'Hired Gun' Attack By Bornean Orangutans Witnessed For First Time
Researchers have for the first time witnessed how aggressive Bornean orangutans can be toward one another. A recent study from the University of Zurich in Switzerland documents the extraordinary incident of a female orangutan recruiting a male as a hired gun to help corner and attack another female. While similar behaviors have been seen in other primates, lethal fights between females had never before been observed in orangutans.
"This is quite unexpected, as in wild orangutans males and females have never been reported to form coalitions before," Anna Marzec, lead author of the study, said in a news release. "It is also the first report of males supporting females in their conflicts, with lethal outcome."
Aggression, which is often used to gain access to limited resources, is fairly common among primates; lethal attacks, on the other hand, are very rare - especially among females.
Female Bornean orangutans (Pongo pygmaeus wurmbill) live alone and generally settle in or near the area where they were born, whereas males have a much broader range. Therefore, the two sexes really only associate with one another during the few months before a female orangutan is ready to conceive, which happens approximately every seven years, researchers explained.
Marzec and her team had been monitoring a population of lone female Bornean orangutans in the swamp forests of Indonesia's Mawas Reserve since 2003, during which time collected over 26,000 hours of data.
Over the course of their study, researchers had witnessed a total of six female-female attacks, none of which resulted in any visible injuries. That is, until the July 2014 attack, which involved Kondor, a young female who had lost her infant just weeks before, and Sidony, a much older resident female who did not interact much with neighboring apes.

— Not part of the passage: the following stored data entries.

(* ===== verification/AppProps.v ===== *)
(** * Properties of the process and of the command line

    How [RunServer] ends, whatever the loops of the engine and the requests did; what the
    commands see of the storage; what the start writes and what [Load] accepts. *)
From S2P Require Import Prelude.
From S2P Require Import GoTime.
From S2P Require Import Strconv.
From S2P Require Import Job.
From S2P Require Import StorageI.
From S2P Require Import Memory.
From S2P Require Import Retry.
From S2P Require Import Handler.
From S2P Require Import Json.
From S2P Require Import Engine.
From S2P Require Import EngineProps.
From S2P Require Import EngineControl.
From S2P Require Import Recurring.
From S2P Require Import ConfigFile.
From S2P Require Import Api.
From S2P Require Import OpenApi.
From S2P Require Import Routes.
From S2P Require Import Startup.
From S2P Require Import Cli.
From S2P Require Import ApiProps.
From S2P Require Import RoutesProps.
From S2P Require Import Turns.

(** ** How the server ends *)
Section Ending.
Context {EV : Env} {JS : Json} {CR : Cron} {DC : Decoders} {BU : Build} {RD : Redirects} {UL : Doc.UrlLib}.
Variable hostname : string.
Variable ncpu : Z.
Variable connect : Doc.opened -> Storage + error.
Variable exec_command : nat -> string -> bytes -> M (Engine Storage) process_result.
Variable serving draining : Config -> Pipeline (Engine Storage) -> M (Engine Storage) unit.
Variable listens : bool.
Variable grace : option error.

(** Processes that the handlers start leave the engine to its owner. *)
Hypothesis Hexec : forall parent a stopped ctx cmd args,
  preserves (held parent a stopped) (exec_command ctx cmd args).

Lemma server_runner_quiet cfg : quiet (server_runner exec_command cfg).
Proof.
  intros parent a stopped ctx job. unfold server_runner, EchoRunner, Registry_Run, runSubprocess.
  intros n e Hh. repeat case_match; try done. by apply preserves_bind; [apply Hexec|by intros ? n' e'|].
Qed.

Lemma Start_held ec parent n s : (parent < n)%nat -> exists n' e',
  Start ec parent n (upd_contexts <[parent := (None, Live)]> (NewEngine s)) = (n', e', Ok tt) /\ held parent n false n' e'.
Proof.
  intros Hn. do 2 eexists. unfold Start, ctx_state, on_storage, mlift. run_env. unfold RegisterServer. run_env.
  split; [reflexivity|]. split; simpl; try done; [lia|].
  exists Live, Live. by rewrite lookup_insert_eq, lookup_insert_ne, lookup_insert_eq by lia.
Qed.

(** The run context of a stopped engine is done. *)
Lemma held_done parent a n (e : Engine Storage) :
  held parent a true n e -> exists err, ctx_lookup (size (contexts e)) (contexts e) a = Done err.
Proof.
  intros [_ _ _ (c & cp & Hc & Hp & Hd) _]. assert (exists f, size (contexts e) = Datatypes.S f) as [f ->].
  { destruct (size (contexts e)) as [|f] eqn:Hs; [|eauto]. apply map_size_empty_iff in Hs. by rewrite Hs in Hc. }
  simpl. rewrite Hc. destruct c as [|err]; [|eauto]. destruct Hd as [|Hd]; [done|].
  destruct cp as [|err]; [done|]. exists err. by eapply ctx_lookup_done.
Qed.

Lemma cancel_held parent a n (e : Engine Storage) : held parent a false n e -> exists e',
  cancel a n (set_stopOnce e) = (n, e', Ok tt) /\ held parent a true n e'.
Proof.
  intros [Hr [Hf1 Hf2] Hs (c & cp & Hc & Hp & ->) Hcs]. unfold cancel, end_context, ctx_state. unfold_m. simpl.
  destruct (ctx_lookup _ (contexts e) a) as [|err] eqn:Hl; eexists; (split; [reflexivity|]); split; simpl; try done.
  - exists (Done ContextCanceled), cp. rewrite lookup_alter_eq, Hc, lookup_alter_ne, Hp by lia. split_and!; [done|done|by left].
  - exists Live, cp. split_and!; [done|done|]. right. intros ->.
    destruct (size (contexts e)) as [|f]; simpl in Hl; rewrite Hc in Hl; [done|]. destruct f; simpl in Hl; by rewrite Hp in Hl.
Qed.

While the two females had a history of aggressive interaction, it appears that a bit of sexual tension ultimately inspired the lethal attack.
In the week before, researchers saw Kondor with a male named Ekko. During this time the two of them encountered Sidony and her dependent son, which prompted Ekko to sexually inspect Sidony, before returning to Kondor to mate. Kondor interrupted these sexual activities, however, when Sidony started to move away and attacked her.
Ekko joined the fight, which lasted 33 minutes. Ekko and Kondor continuously worked as a coordinated team, where one attacked and the other blocked Sidony's escape route. As Kondor instigated two further shorter attacks, Ekko inflicted serious injury used is sharp canines. While another male, Guapo, was able to chase Ekko away and separate the two females, Sidony sustained major injuries in the first part of the attack and died two weeks later.
Researchers say this act of aggression is unlike any witnessed of primates, thus shedding light on the complex social behavior of orangutans. Their study was recently published in the journal Behavioral Ecology and Sociobiology.